Member of the Chamber of Deputies
- In office 14 April 1994 – 8 May 1996

Member of the Senate
- In office 12 July 1983 – 14 April 1994

Personal details
- Born: 1 August 1927 Genoa, Kingdom of Italy
- Died: 5 October 2009 (aged 82) Rome, Italy
- Party: PSI (until 1994); SI (1994-1996); DS (2000-2005); SDI (2005-2007); PD (2007-2009);
- Alma mater: University of Genoa
- Profession: University professor

= Gino Giugni =

Italian academic and politician (1927–2009)

Gino Giugni (1 August 1927 - 5 October 2009) was an Italian academic and politician. He served as the minister of labour and social security in the period 1993–1994.

==Early life and education==
Giugni was born in Genoa on 1 August 1927. He graduated from the University of Genoa in 1949 receiving a degree in law.

==Career==
Giugni was an expert on labour law. He began his career as a professor at the University of Bari. In 1968 he and Tiziano Treu founded the Italian Industrial Relations Research Association. Giugni became the head of the national commission charged with drafting the workers' statute that passed in 1970. He served as the director of the legislative office of the ministry of labour in the early 1980s.
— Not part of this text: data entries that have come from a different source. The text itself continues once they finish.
(* ===== verification/HList.v ===== *)
(** Singly linked lists with a back link to the slot that names each node: the
    kernel's hlist.  The hash chains ([struct dc_hnode]) and the child lists
    ([d_sib]/[d_sib_pprev]) of dcache_seqlock.c are two of them; the segment
    predicate and its insertion and deletion lemmas are shared here, over the
    interface [HNode]. *)

From S2P Require Import Prelude.

(** What a node of such a list offers: a forward link and a back link to a
    slot, independently settable; [hn_slot d] is the slot that is node [d]'s own
    forward link. *)
Class HNode (N Sl : Type) := {
  hn_nx : N → Z;
  hn_pp : N → Sl;
  hn_set_nx : Z → N → N;
  hn_set_pp : Sl → N → N;
  hn_slot : Z → Sl;
  hn_nx_set_nx : ∀ z n, hn_nx (hn_set_nx z n) = z;
  hn_nx_set_pp : ∀ s n, hn_nx (hn_set_pp s n) = hn_nx n;
  hn_pp_set_nx : ∀ z n, hn_pp (hn_set_nx z n) = hn_pp n;
  hn_pp_set_pp : ∀ s n, hn_pp (hn_set_pp s n) = s;
  hn_slot_inj : ∀ a b, hn_slot a = hn_slot b → a = b;
}.

Section hseg.
Context {N Sl : Type} `{!HNode N Sl}.
Implicit Types nd : gmap Z N.

(** [hseg nd s p l]: the list that slot [s], holding pointer [p], heads runs
    through the nodes [l], each with its back link right, and ends in NULL. *)
Fixpoint hseg nd (s : Sl) (p : Z) (l : list Z) : Prop :=
  match l with
  | [] => p = 0
  | d :: l' => p = d ∧ d ≠ 0 ∧
      ∃ n, nd !! d = Some n ∧ hn_pp n = s ∧ hseg nd (hn_slot d) (hn_nx n) l'
  end.

(** The two links of a node, as far as it is there. *)
Definition links nd (d : Z) : option (Z * Sl) := (λ n, (hn_nx n, hn_pp n)) <$> nd !! d.

Lemma links_Some nd d n : nd !! d = Some n → links nd d = Some (hn_nx n, hn_pp n).
Proof. unfold links. by intros ->. Qed.

Lemma hseg_frame nd nd' s p l :
  (∀ d, d ∈ l → links nd' d = links nd d) → hseg nd s p l → hseg nd' s p l.
Proof.
  revert s p. induction l as [| d l IH]; intros s p Hf; simpl; [done |].
  intros (-> & Hd & n & Hn & Hp & Hr). split_and!; [done | done |].
  specialize (Hf d ltac:(left)) as Hl. rewrite (links_Some _ _ _ Hn) in Hl.
  unfold links in Hl. destruct (nd' !! d) as [n' |] eqn:Hn'; [| done].
  simplify_eq/=. exists n'. split_and!; [done | congruence |].
  match goal with E : hn_nx n' = _ |- _ => rewrite E end.
  apply IH; [| done]. intros x Hx. apply Hf. by right.
Qed.

Lemma hseg_dom nd s p l d : hseg nd s p l → d ∈ l → is_Some (nd !! d).
Proof.
  revert s p. induction l as [| x l IH]; intros s p; simpl.
  { by intros _ ?%not_elem_of_nil. }
  intros (-> & Hd & n & Hn & Hp & Hr) [-> | ?]%elem_of_cons; eauto.
Qed.

Lemma hseg_nonzero nd s p l : hseg nd s p l → 0 ∉ l.
Proof.
  revert s p. induction l as [| x l IH]; intros s p; simpl.
  { intros _. apply not_elem_of_nil. }
  intros (-> & Hd & n & Hn & Hp & Hr) [? | ?]%elem_of_cons; [congruence |].
  by eapply IH.
Qed.

Lemma hseg_null nd s l : hseg nd s 0 l → l = [].
Proof. destruct l as [| d l]; [done |]. intros (? & ? & _). congruence. Qed.

Lemma hseg_head nd s p l : hseg nd s p l → p ≠ 0 → ∃ l', l = p :: l'.
Proof. destruct l as [| d l]; simpl; [done |]. intros (-> & _) _. eauto. Qed.

(** The list a pointer heads is determined by memory. *)
Lemma hseg_fun nd s s' p l l' : hseg nd s p l → hseg nd s' p l' → l = l'.
Proof.
  revert s s' p l'. induction l as [| d l IH]; intros s s' p l'; simpl.
  - intros ->. by destruct l' as [| ? ?]; [| intros (? & ? & _)].
  - intros (-> & Hd & n & Hn & Hp & Hr). destruct l' as [| d' l']; simpl; [done |].
    intros (<- & _ & n' & Hn' & _ & Hr'). simplify_eq. f_equal. eauto.
Qed.

(** Links of a node somewhere in the middle: its back link is the slot before
    it. *)
Definition prev_slot (s : Sl) (l : list Z) : Sl :=
  match last l with Some x => hn_slot x | None => s end.

Lemma prev_slot_cons s a l : prev_slot s (a :: l) = prev_slot (hn_slot a) l.
Proof. unfold prev_slot. rewrite last_cons. by destruct (last l). Qed.

Lemma hseg_app nd s p l1 d l2 :
  hseg nd s p (l1 ++ d :: l2) →
  ∃ n, nd !! d = Some n ∧ hn_pp n = prev_slot s l1 ∧ hseg nd (hn_slot d) (hn_nx n) l2.
Proof.
  revert s p. induction l1 as [| a l1 IH]; intros s p; simpl.
  - intros (-> & Hd & n & Hn & Hp & Hr). eauto.
  - intros (-> & Hd & n & Hn & Hp & Hr). rewrite prev_slot_cons. eauto.
Qed.

Lemma hseg_app' nd s p l1 d l2 :
  hseg nd s p (l1 ++ d :: l2) →
  ∃ n, nd !! d = Some n ∧ hseg nd (hn_slot d) (hn_nx n) l2.
Proof. intros (n & ? & _ & ?)%hseg_app. eauto. Qed.

(** Another list behind node [q]: what is before [q] stays. *)
Lemma hseg_retail nd nd' s p l1 q t t' m m' :
  hseg nd s p (l1 ++ q :: t) → nd !! q = Some m →
  (∀ x, x ∈ l1 → links nd' x = links nd x) →
  nd' !! q = Some m' → hn_pp m' = hn_pp m → hseg nd' (hn_slot q) (hn_nx m') t' →
  hseg nd' s p (l1 ++ q :: t').
Proof.
  intros Hs Hm Hf Hm' Hpp Hr. revert s p Hs. induction l1 as [| a l1 IH]; intros s p.
  - intros (-> & Hq & n & Hn & Hp & _). simplify_eq. simpl. split_and!; [done | done |].
    exists m'. split_and!; [done | congruence | done].
  - intros (-> & Ha & n & Hn & Hp & Hs). simpl. split_and!; [done | done |].
    specialize (Hf a ltac:(left)) as Hl. rewrite (links_Some _ _ _ Hn) in Hl.
    unfold links in Hl. destruct (nd' !! a) as [n' |] eqn:Hn'; [| done]. simplify_eq/=.
    exists n'. split_and!; [done | congruence |].
    match goal with E : hn_nx n' = _ |- _ => rewrite E end.
    apply IH; [| done]. intros x Hx. apply Hf. by right.
Qed.

(** A list that ends has no node twice. *)
Lemma hseg_nodup nd s p l : hseg nd s p l → NoDup l.
Proof.
  revert s p. induction l as [| d l IH]; intros s p; [constructor |].
  intros (-> & Hd & n & Hn & Hp & Hr). constructor; [| by eapply IH].
  intros (l1 & l2 & ->)%list_elem_of_split.
  destruct (hseg_app' nd (hn_slot d) (hn_nx n) l1 d l2 Hr) as (n' & Hn' & Hr').
  simplify_eq. pose proof (hseg_fun _ _ _ _ _ _ Hr Hr') as E.
  apply (f_equal length) in E. rewrite length_app in E. simpl in E. lia.
Qed.

(** ... and is no longer than memory is large: the number of steps that always
    suffices to walk it. *)
Lemma hseg_length nd s p l : hseg nd s p l → (length l ≤ size nd)%nat.
Proof.
  intros Hs. rewrite <- (size_list_to_set (C := gset Z)) by (by eapply hseg_nodup).
  rewrite <- (size_dom (D := gset Z) nd). apply subseteq_size.
  intros d Hd%elem_of_list_to_set. apply elem_of_dom. by eapply hseg_dom.
Qed.

(** *** Insertion at the head *)

(** [d] already points to the old first node [p] and back to the slot [s]; what
    is left is the old first node's back link. *)
Lemma hseg_add nd s p l d n :
  hseg nd s p l → d ∉ l → d ≠ 0 → nd !! d = Some n →
  hn_nx n = p → hn_pp n = s →
  hseg (if p =? 0 then nd else alter (hn_set_pp (hn_slot d)) p nd) s d (d :: l).
Proof.
  intros Hs Hd H0 Hn Hnx Hpp. destruct (Z.eqb_spec p 0) as [-> | Hp].
  { apply hseg_null in Hs as Hl. subst l. simpl. eauto 10. }
  destruct (hseg_head _ _ _ _ Hs Hp) as [l' ->].
  pose proof (hseg_nodup _ _ _ _ Hs) as [Hpl _]%NoDup_cons.
  apply not_elem_of_cons in Hd as [Hdp Hd].
  destruct Hs as (_ & _ & m & Hm & Hmp & Hr).
  split_and!; [done | done |]. exists n.
  rewrite lookup_alter_ne by congruence. split_and!; [done | done |].
  rewrite Hnx. split_and!; [done | done |]. exists (hn_set_pp (hn_slot d) m).
  rewrite lookup_alter_eq, Hm, hn_nx_set_pp, hn_pp_set_pp. split_and!; [done | done |].
  eapply hseg_frame; [| exact Hr]. intros x Hx. unfold links.
  rewrite lookup_alter_ne; [done |]. by intros ->.
Qed.

(** *** Insertion at the tail *)

(** [d] already ends the list (its forward link is NULL) and points back to the
    last slot; what is left is the old last node's forward link. *)
Lemma hseg_snoc nd s p l d n :
  hseg nd s p l → d ∉ l → d ≠ 0 → nd !! d = Some n →
  hn_nx n = 0 → hn_pp n = prev_slot s l →
  hseg (match last l with Some t => alter (hn_set_nx d) t nd | None => nd end)
       s (match l with [] => d | _ => p end) (l ++ [d]).
Proof.
  intros Hs Hd H0 Hn Hnx Hpp. destruct l as [| t l _] using rev_ind.
  { simpl. unfold prev_slot in Hpp. simpl in Hpp. eauto 10. }
  rewrite last_snoc. rewrite <- app_assoc. simpl.
  replace (match l ++ [t] with [] => d | _ => p end) with p by (by destruct l).
  pose proof (hseg_nodup _ _ _ _ Hs) as (_ & Hdis & _)%NoDup_app.
  rewrite elem_of_app, list_elem_of_singleton in Hd.
  destruct (hseg_app _ _ _ _ _ _ Hs) as (m & Hm & _ & _).
  eapply (hseg_retail nd _ s p l t [] [d] m (hn_set_nx d m)); try done.
  - intros x Hx. unfold links. rewrite lookup_alter_ne; [done |]. intros <-.
    apply (Hdis t Hx). by left.
  - by rewrite lookup_alter_eq, Hm.
  - by rewrite hn_pp_set_nx.
  - rewrite hn_nx_set_nx. simpl. split_and!; [done | done |]. exists n.
    unfold prev_slot in Hpp. rewrite last_snoc in Hpp.
    rewrite lookup_alter_ne by (intros ->; tauto). done.
Qed.

(** *** Deletion *)

(** What unlinking a node with links [(next, slot)] does to the nodes: the slot
    before it, when that is a node's forward link, takes its forward link, and
    the node behind it takes its back link. *)
Definition splice_slot (slot_of : Sl → option Z) (slot : Sl) (next : Z) nd :=
  match slot_of slot with
  | Some q => alter (hn_set_nx next) q nd
  | None => nd
  end.
Definition splice_next (slot : Sl) (next : Z) nd :=
  if next =? 0 then nd else alter (hn_set_pp slot) next nd.

Section del.
Context (slot_of : Sl → option Z) (slot_of_slot : ∀ d, d ≠ 0 → slot_of (hn_slot d) = Some d).

(** The list behind the removed node, headed by another slot. *)
Lemma hseg_splice_next nd s' s next l :
  hseg nd s' next l → hseg (splice_next s next nd) s next l.
Proof.
  intros Hr. pose proof (hseg_nodup _ _ _ _ Hr) as Hnd. unfold splice_next.
  destruct (Z.eqb_spec next 0) as [-> | E].
  { by rewrite (hseg_null _ _ _ Hr). }
  destruct (hseg_head _ _ _ _ Hr E) as [l' ->].
  apply NoDup_cons in Hnd as [Hin _].
  destruct Hr as (_ & _ & m & Hm & Hmp & Hr).
  split_and!; [done | done |]. exists (hn_set_pp s m).
  rewrite lookup_alter_eq, Hm, hn_nx_set_pp, hn_pp_set_pp. split_and!; [done | done |].
  eapply hseg_frame; [| exact Hr]. intros x Hx. unfold links.
  rewrite lookup_alter_ne; [done |]. by intros <-.
Qed.

Lemma links_splice_next nd s next x :
  x ≠ next → links (splice_next s next nd) x = links nd x.
Proof.
  intros Hx. unfold splice_next, links. destruct (next =? 0); [done |].
  by rewrite lookup_alter_ne by congruence.
Qed.

Lemma hseg_del nd s p l1 d l2 n :
  hseg nd s p (l1 ++ d :: l2) → nd !! d = Some n → slot_of s = None →
  hseg (splice_next (hn_pp n) (hn_nx n) (splice_slot slot_of (hn_pp n) (hn_nx n) nd))
       s (if l1 is [] then hn_nx n else p) (l1 ++ l2).
Proof.
  intros Hs Hn Hout. pose proof (hseg_nodup _ _ _ _ Hs) as Hnd.
  destruct (hseg_app nd s p l1 d l2 Hs) as (n' & Hn' & Hpp & Hr). simplify_eq.
  rewrite Hpp. unfold splice_slot, prev_slot.
  destruct l1 as [| q l1 _] using rev_ind; simpl.
  { rewrite Hout. by eapply hseg_splice_next. }
  rewrite <- !app_assoc in *. simpl in *.
  rewrite last_snoc, slot_of_slot
    by (intros ->; apply (hseg_nonzero _ _ _ _ Hs); rewrite elem_of_app; right; left).
  apply NoDup_app in Hnd as (_ & Hdisj & [Hq [Hd _]%NoDup_cons]%NoDup_cons).
  apply not_elem_of_cons in Hq as [Hqd Hq].
  assert (hn_nx n ≠ 0 → hn_nx n ∈ l2) as Hin.
  { intros H0. destruct (hseg_head _ _ _ _ Hr H0) as [l' ->]. by left. }
  assert (∀ x, x ∉ l2 → x ≠ 0 → x ≠ hn_nx n) as Hne.
  { intros x Hx Hx0 ->. auto. }
  pose proof (hseg_nonzero _ _ _ _ Hs) as H0.
  rewrite elem_of_app, !elem_of_cons in H0.
  destruct (hseg_app nd s p l1 q (d :: l2) Hs) as (m & Hm & Hmp & Hmr).
  replace (match l1 ++ [q] with [] => hn_nx n | _ => p end) with p by (by destruct l1).
  eapply (hseg_retail nd _ s p l1 q (d :: l2) l2 m (hn_set_nx (hn_nx n) m)); try done.
  - intros x Hx. rewrite links_splice_next.
    + unfold links. rewrite lookup_alter_ne; [done |]. intros <-.
      apply (Hdisj q Hx). by left.
    + apply Hne; [| intros ->; tauto]. intros Hx2. apply (Hdisj x Hx). do 2 right. done.
  - assert (q ≠ hn_nx n) by (apply Hne; [done | intros ->; tauto]).
    unfold splice_next. destruct (hn_nx n =? 0).
    + by rewrite lookup_alter_eq, Hm.
    + by rewrite lookup_alter_ne, lookup_alter_eq, Hm by congruence.
  - by rewrite hn_pp_set_nx.
  - rewrite hn_nx_set_nx. eapply hseg_splice_next. eapply hseg_frame; [| exact Hr].
    intros x Hx. unfold links. rewrite lookup_alter_ne; [done |]. by intros <-.
Qed.
End del.
End hseg.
He also contributed to the economic agreement dated 22 January 1983. The same year he became a member of the Italian senate, being a representative of the Italian Socialist Party. He was reelected to the senate in 1987.

From April 1993 to May 1994 Giugni served as the minister of labor and social security in the cabinet led by Prime Minister Carlo Azeglio Ciampi. From 1994 to 1996 he was a member of the Italian parliament for the Progressive Left. Following his retirement from politics he returned to his teaching post and taught labor law-related courses at Sapienza University of Rome and at LUISS. He also taught at the various universities, including Nanterre University, Paris University, UCLA, Buenos Aires University and Columbia University. He served as the president of the Italian Association of Labour Law and Safety. He was also a member of the Academy of Europe. He published articles in the Italian daily La Repubblica and the monthly Il Mulino.

===Works===
Giugni was one of the leading Italian scholars who developed connections between labour relations and sociology. He is the author of several books, including the following: Introduzione allo studio dell'autonomia collettiva (1960), Il sindacato fra contratti e riforme (1972), Lavoro, legge, contratti (1989) and L'intervista Fondata sul lavoro? (1994).

===Assassination attempt===
Giugni was wounded in the legs in an attack in Rome on 3 May 1983 when he was teaching at the university and serving as the director at the Ministry of Labour. The attack occurred after Giugni left his office at the university. Perpetrators, one man and a woman, have not been identified and arrested. A group linked to the Red Brigades claimed the responsibility of the attack.

==Death==
Giugni died in Rome on 5 October 2009 after a long illness. He was 82.